Dopluizen kan je nú bestrijden

De keerzijde van de medaille is dat ook schadelijke organismen zich sneller gaan ontwikkelen. Niet alleen verschijnen ze enkele weken vroeger op het toneel, maar de kans bestaat dat bepaalde insecten een extra generatie zullen voortbrengen, waardoor ze in grotere aantallen zullen aanwezig zijn in de tuin. Gezonde planten zullen hier weinig hinder van ondervinden, maar planten die minder in conditie zijn (droogtestress, te weinig meststof, te oude potgrond, verkeerde standplaats,…), kunnen soms massaal worden aangetast door dergelijke plaaginsecten. Vaak is ingrijpen met een (natuurlijk) gewasbeschermingsmiddel dan echt wel nodig om de plaag onder controle te krijgen.

Dopluizen

Sommige plaaginsecten zijn eenvoudig waar te nemen omdat ze in omvangrijke kolonies samenleven op de jonge plantendelen (bladeren en bladtoppen) zoals de gewone bladluis of de zwarte bonenluis. In het geval van dopluizen is dit voor een leek vaak moeilijker, omdat ze zich het grootste deel van hun leven binnenin de plant verschuilen, waar ze zich voeden op oudere bladeren en takjes. Ook de bestrijding van dopluizen is een stuk moeilijker, omdat ze een groot deel van het jaar veilig ingekapseld zitten in hun dop of een eizak. Een voordeel ten opzichte van de gewone bladluis is dat de dopluis minder mobiel is en een lokale behandeling vaak volstaat om de plaag onder controle te krijgen.

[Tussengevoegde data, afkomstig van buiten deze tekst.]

Lemma kept_parser (l : list router) rs n h : Forall2 kept l rs.*1 -> (forall q, last l = Some q -> parser_ready (node q)) -> last (nodes rs) = Some (n, h) -> parser_ready n.
Proof.
  intros HF Hq Hl. destruct rs as [|[re h'] rs0 _] using rev_ind; [done|]. unfold nodes in Hl. rewrite fmap_app, last_app in Hl. injection Hl as <- <-.
  rewrite fmap_app in HF. apply Forall2_app_inv_r in HF as (l1 & l2 & _ & HF & ->). inversion HF as [|q ? ? ? [_ Hk] HF']; subst. inversion HF'; subst.
  unfold parser_ready. cbn in Hk. rewrite Hk. apply Hq. by rewrite last_app.
Qed.
Lemma empty_fresh (v : TunnelNonce) f : f = DecayingHashSet.Mk 1000 ∅ -> DecayingHashSet.Contains v f = false.
Proof. intros ->. reflexivity. Qed.
(** The owner of a new path, and the routers that are its hops. *)
Definition testable e p x rs r : Prop :=
  m_PathObjs r !! p = Some x /\ new_path x /\ Path.hops x <> [] /\ up_submit r = [] /\ up_gather r = [] /\ down_submit r = [] /\ down_gather r = [] /\ parser_ready (node r)
  /\ chain (pubkey (node r)) (Path.hops x) (nodes rs) /\ keys_sized (Path.hops x) /\ ids_sized (Path.hops x) /\ (forall rx, Path.RXID x = Ok rx -> m_OurPaths r !! rx = Some p)
  /\ Forall2 (fun cfg y => m_OurPaths y.1 !! hop_txID cfg = None) (Path.hops x) rs /\ session_allowed e (pubkey (node r)) = true
  /\ (forall c, c ∈ Path.hops x -> session_allowed e (hop_key c) = true) /\ (forall n h, last (nodes rs) = Some (n, h) -> parser_ready n).
(** The owner of a path waits for what comes down. *)
Definition waits e p x rs r : Prop :=
  idle p x r /\ parser_ready (node r) /\ chain (pubkey (node r)) (Path.hops x) (nodes rs) /\ keys_sized (Path.hops x) /\ ids_sized (Path.hops x)
  /\ (forall rx, Path.RXID x = Ok rx -> m_OurPaths r !! rx = Some p) /\ Forall2 (fun cfg y => m_OurPaths y.1 !! hop_txID cfg = None) (Path.hops x) rs
  /\ session_allowed e (pubkey (node r)) = true /\ (forall c, c ∈ Path.hops x -> session_allowed e (hop_key c) = true) /\ Path.m_DownstreamReplayFilter x = DecayingHashSet.Mk 1000 ∅.
Lemma waits_lives e p x rs rs' r : Forall2 lives rs rs' -> waits e p x rs r -> waits e p x rs' r.
Proof. intros HF (H1 & H2 & H3 & H4 & H5 & H6 & H7 & H8 & H9 & H10). split_and!; try assumption; try apply H1; try apply H2; [by eapply lives_chain|by eapply lives_own]. Qed.
Lemma waits_down e p x rs re h r N : waits e p x (rs ++ [(re, h)]) r -> length N = 32%nat -> down_ready p x r (rs ++ [(re, h)]) re h e N.
Proof.
  intros (H1 & H2 & H3 & H4 & H5 & H6 & H7 & H8 & H9 & H10) HN. split; [exact H1|]. split; [exact H2|]. split; [exact H3|]. split; [apply last_snoc|].
  split; [exact H4|]. split; [exact H5|]. split; [exact H6|]. split; [exact H7|]. split; [exact H8|]. split; [exact H9|]. split; [exact HN|]. by apply empty_fresh.
Qed.
Lemma test_answered e p x rs re h r lm rx ps between : waits e p x (rs ++ [(re, h)]) r -> RoutingSpec.routing_ok (RLatency lm) -> Path.m_LastLatencyTestID x <> 0 ->
  Forall2 passed (node <$> rs.*1) between ->
  exists r' x' ps' rs', m_PathObjs r' !! p = Some x' /\ Path._status x' = ePathEstablished /\ Path.hops x' = Path.hops x /\ chain (pubkey (node r)) (Path.hops x) (nodes rs')
  /\ RoutingSpec.clean (m_Holder ps')
  /\ (let* ns := (let* n := (let* (_, n) := HandleRoutingMessage h rx (RLatency lm) (node re) in end_up ours rank0 port0 e h ps n) in Ok (between ++ [n])) in
       travel_down ours rank0 port0 e (work_down e) (set_nodes (rs ++ [(re, h)]).*1 ns) r)
     = let* r := (if Path.m_BuiltHook x then built_hook p r' else Ok r') in
       Ok (took e p ps' true (set_path p (fun x => x <| Path.m_BuiltHook := false |>) r), rs'.*1).
Proof using INS BDS CS RS.
  intros Hw (_ & HT & HS' & _) Hid HF. pose proof Hw as (_ & _ & Hc & _ & _ & _ & _ & Ha0 & Ha & _).
  destruct (chain_last e _ _ _ _ _ Hc (nodes_last _ _ _ (last_snoc _ _)) Ha0 Ha) as (hop & cfg & prev & Hs & _ & _).
  destruct (latency_answered ours rank0 port0 e h hop cfg prev (node re) lm rx ps Hs HT HS') as (Hok & Ht & ->). cbn [rbind].
  set (a := RLatency _) in *. set (out := dict (RoutingSpec.routing_text a)) in *. set (nq := active_end e h ps (drawn (node re) (length out))). set (nend := (HandleDownstream _ _ nq).2).
  destruct (passed_lives rs between HF) as (rs1 & HL & Ers1 & Hlen). pose (re1 := re <| node := nq |>).
  assert (set_nodes (rs ++ [(re, h)]).*1 (between ++ [nend]) = rs1.*1 ++ [re1 <| node := nend |>]) as ->.
  { unfold set_nodes in *. rewrite fmap_app, zip_with_app, Ers1; [done|]. rewrite <- (Forall2_length _ _ _ HF). by rewrite !length_fmap. }
  assert (still (node re) h nq) as Hstill by exact (active_still e h ps (drawn (node re) (length out))).
  assert (Forall2 lives (rs ++ [(re, h)]) (rs1 ++ [(re1, h)])) as HL1.
  { apply Forall2_app; [done|]. constructor; [|constructor]. split; [done|]. split; [exact Hstill|done]. }
  pose proof (waits_lives _ _ _ _ _ _ HL1 Hw) as Hw1. destruct (Hstill _ _ _ _ Hs) as [hop' Hs'].
  set (N := randbytes (draws (node re)) TUNNONCESIZE) in *.
  destruct (answered_down e p x r rs1 h re1 hop' (out ++ padding_for (node re) (length out), N) nend a (padding_for (node re) (length out)) N) as (bt & rx' & ps' & f & k & next & m' & HFd & Hps' & Et);
    [apply waits_down; [done|apply length_randbytes]|apply Hs'|done|done|done|done|done|]. cbv zeta in Et. rewrite Et.
  destruct (passed_down_lives rs1 bt HFd) as (rs2 & HL2 & <-). set (x1 := x <| Path.m_DownstreamReplayFilter := f |> <| Path.m_RXRate := k |>) in *. set (r1 := r <| m_PathObjs ::= <[p := x1]> |>).
  destruct (answer_establishes e p x1 r1 (PathLatencyMessage.Mk 0 (PathLatencyMessage.T lm) (PathLatencyMessage.S_ lm) proto_version) rx') as (r' & x' & P1 & P2 & P3 & P4 & P5); [apply lookup_insert_eq|done|].
  exists r', x', ps', (rs2 ++ [(re1 <| node ::= call (Queued next m' no_handler) |>, h)]). split; [exact P1|]. split; [exact P2|]. split; [exact P3|]. split; [|split; [exact Hps'|]].
  - destruct Hw1 as (_ & _ & Hc1 & _). eapply lives_chain; [|exact Hc1]. apply Forall2_app; [done|]. constructor; [|constructor]. split; [done|]. split; [|done]. apply passed_still. by eexists _, _.
  - change (RoutingSpec.received a) with a. fold r1. unfold a. rewrite P5. change (Path.m_BuiltHook x1) with (Path.m_BuiltHook x). rewrite fmap_app.
    destruct (if Path.m_BuiltHook x then built_hook p r' else Ok r') as [r4| | |]; done.
Qed.
Lemma first_test_sends e p x r (l : list router) m r' next m' : idle p x r -> send_up ours rank0 port0 e p (routing_BEncode ours rank0 port0 m) r = Ok r' -> sent_up p x next m' r r' ->
  DecayingHashSet.Contains (randbytes (draws (node r)) TUNNONCESIZE) (Path.m_UpstreamReplayFilter x) = false -> RoutingSpec.routing_ok m ->
  (length (dict (RoutingSpec.routing_text m)) < MAX_LINK_MSG_SIZE / 2)%nat ->
  exists r1, path_SendRoutingMessage e p proto_version (routing_BEncode ours rank0 port0 m) r = Ok (true, r1)
  /\ first_test e l r1 = let* ns := carry_up ours rank0 port0 e (pubkey (node r)) m' (node <$> l) in travel_down ours rank0 port0 e (work_down e) (set_nodes l ns) r'.
Proof using INS BDS RS.
  intros Hi Eup Hsent Hf Hok Hl. pose proof (RoutingSpec.writes_routing ours rank0 port0 m Hok) as Hw.
  destruct (submit_up e p x r _ _ Hi Hf Hw Hl) as (k & f & Esub). unfold send_up in Eup. rewrite Esub in Eup. cbn [rbind] in Eup. eexists. split; [exact Esub|].
  unfold first_test. destruct (UpstreamWork _) as [q| | |]; cbn [rbind] in *; [|discriminate..]. rewrite Eup. cbn [rbind].
  match goal with |- context [new_calls ?a (node r')] => change (new_calls a (node r')) with (new_calls (node r) (node r')) end. rewrite (sent_up_calls _ _ _ _ _ _ Hsent).
  by destruct Hsent as (k' & f' & tx & ->).
Qed.
Lemma path_tested e p x rs r : testable e p x rs r -> (forall k, in_width 64 (randint k) /\ randint k <> 0) ->
  exists r' x' ps rs', m_PathObjs r' !! p = Some x' /\ Path._status x' = ePathEstablished /\ Path.hops x' = Path.hops x /\ chain (pubkey (node r)) (Path.hops x) (nodes rs')
  /\ RoutingSpec.clean (m_Holder ps)
  /\ (let* (_, r) := HandlePathConfirmMessage e p r in first_test e rs.*1 r)
     = let* r := (if Path.m_BuiltHook x then built_hook p r' else Ok r') in
       Ok (took e p ps true (set_path p (fun x => x <| Path.m_BuiltHook := false |>) r), rs'.*1).
Proof using INS BDS CS RS.
  intros (Hx & (Hst & Hfu & Hfd & Hseq) & Hne & U1 & U2 & U3 & U4 & Hpr & Hch & Hks & His & Hrx & Hown & Ha0 & Ha & Hpl) Hrand.
  destruct (confirm_tests e p x r Hx Hst Hne) as (r2 & x2 & lm & cc & Econf & Hn2 & Hx2 & O2 & _ & W1 & W2 & W3 & W4 & M1 & M2 & M3 & M4 & X1 & X2 & X3 & X4 & X5).
  assert (RoutingSpec.routing_ok (RLatency lm)) as Hok.
  { split; [rewrite M2; unfold in_width; lia|]. split; [rewrite M1; apply Hrand|]. split; [rewrite M3; exact Hseq|exact M4]. }
  pose proof (latency_text_short _ Hok) as Hshort. assert (idle p x2 r2) as Hidle by (split_and!; congruence).
  assert (pubkey (node r2) = pubkey (node r)) as Hk2 by (by rewrite Hn2).
  destruct (carried_up ours rank0 port0 e p x2 r2 (RLatency lm) (nodes rs)) as (r3 & n & h & cfg & ps & between & c0 & m' & Hc0 & Eup & Hsent & Hln & Hlc & Hps & Hpv & HF & Ecar).
  { unfold up_ready. rewrite X2, Hk2. split; [exact Hidle|]. split; [exact Hch|]. split; [exact Hks|]. split; [exact His|]. split; [apply empty_fresh; by rewrite X4|]. split; [exact Ha|exact Hpl]. }
  { done. } { done. } { change (MAX_LINK_MSG_SIZE / 2)%nat with (4 * 1024)%nat. lia. }
  destruct (first_test_sends e p x2 r2 rs.*1 (RLatency lm) r3 _ _ Hidle Eup Hsent) as (r2' & Esub & Eft); [apply empty_fresh; by rewrite X4|exact Hok|change (MAX_LINK_MSG_SIZE / 2)%nat with (4 * 1024)%nat; lia|].
  rewrite Econf, Esub. cbn [rbind]. rewrite Eft, <- nodes_fst, Ecar. change (RoutingSpec.received (RLatency lm)) with (RLatency lm).
  destruct (nodes_snoc rs n h between Hln HF) as (rs0 & re & -> & <- & HF0). destruct Hsent as (k3 & f3 & tx3 & ->).
  set (x3 := x2 <| Path.m_UpstreamReplayFilter := f3 |> <| Path.m_TXRate := tx3 |>). set (r3 := r2 <| node := _ |> <| m_PathObjs ::= _ |>).
  destruct (test_answered e p x3 rs0 re h r3 lm (hop_rxID cfg) ps between) as (r' & x' & ps' & rs' & P1 & P2 & P3 & P4 & P5 & P6);
    [|exact Hok|change (Path.m_LastLatencyTestID x3) with (Path.m_LastLatencyTestID x2); rewrite X1; apply Hrand|exact HF0|].
  { unfold waits. change (Path.hops x3) with (Path.hops x2). change (Path.RXID x3) with (Path.RXID x2). change (m_OurPaths r3) with (m_OurPaths r2). change (pubkey (node r3)) with (pubkey (node r2)).
    assert (Path.RXID x2 = Path.RXID x) as HRX by (unfold Path.RXID, Path.first_hop; by rewrite X2). rewrite X2, HRX, O2, Hk2.
    split; [|split; [|split; [exact Hch|split; [exact Hks|split; [exact His|split; [exact Hrx|split; [exact Hown|split; [exact Ha0|split; [exact Ha|by rewrite <- Hfd, <- X5]]]]]]]]].
    - split; [apply lookup_insert_eq|]. split; [by rewrite <- X2 in Hne|]. split_and!; [exact (eq_trans W1 U1)|exact (eq_trans W2 U2)|exact (eq_trans W3 U3)|exact (eq_trans W4 U4)].
    - unfold parser_ready. change (m_Parser (node r3)) with (m_Parser (node r2)). rewrite Hn2. exact Hpr. }
  exists r', x', ps', rs'. split; [exact P1|]. split; [exact P2|]. split; [by rewrite P3|]. split; [|split; [exact P5|]].
  - change (pubkey (node r3)) with (pubkey (node r2)) in P4. change (Path.hops x3) with (Path.hops x2) in P4. by rewrite X2, Hk2 in P4.
  - rewrite P6. by rewrite <- X3.
Qed.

Gevoelige planten voor de hieronder besproken dopluizen zijn voornamelijk : Taxus, Ilex , Hydrangea, Camellia, Magnolia en Acer, maar soms worden ook andere planten aangetast.

Twee soorten

De bij ons meest voorkomende dopluizen maken deel uit van de grote groep der schildluizen, waarvan er wel zo'n 7.000 gekend zijn. Vaak zijn deze insecten goed gecamoufleerd: ze lijken op vergroeiingen op de stam of imiteren bladknoppen, waardoor ze niet gemakkelijk te detecteren zijn.

De gewone dopluis is ongeveer een halve cm lang, min of meer ovaal; ruw, bruin en vaak glimmend. Soms komen ook mannelijke dopluizen voor. Deze zijn een stuk kleiner (2,5 mm) en gevleugeld, in sommige jaren komen geen mannetjes voor en planten de vrouwelijke dopluizen zich ongeslachtelijk voort. De massale hoeveelheid (tot 3.000) eitjes worden in mei-juni afgezet, waarna het vrouwtje afsterft en de eitjes beschermd liggen onder de dop. Zo rond eind juni (+/- 14 dagen) komen de bleekgrijze tot oranjebruine larven te voorschijn. De jonge larven (waarvan er slechts enkele overleven) verplaatsen zich naar de jonge twijgen en bladeren. In het najaar verplaatsen de larven zich naar het houtige gedeelte dieper in de plant, waar ze overwinteren. Hier groeien ze uit tot volwassen dopluizen (bruine kleur) en blijven gedurende de winterperiode mobiel. In het voorjaar zuigt de volwassen dopluis zich vast en wordt de dop dikker en ronder als voorbereiding op de eileg.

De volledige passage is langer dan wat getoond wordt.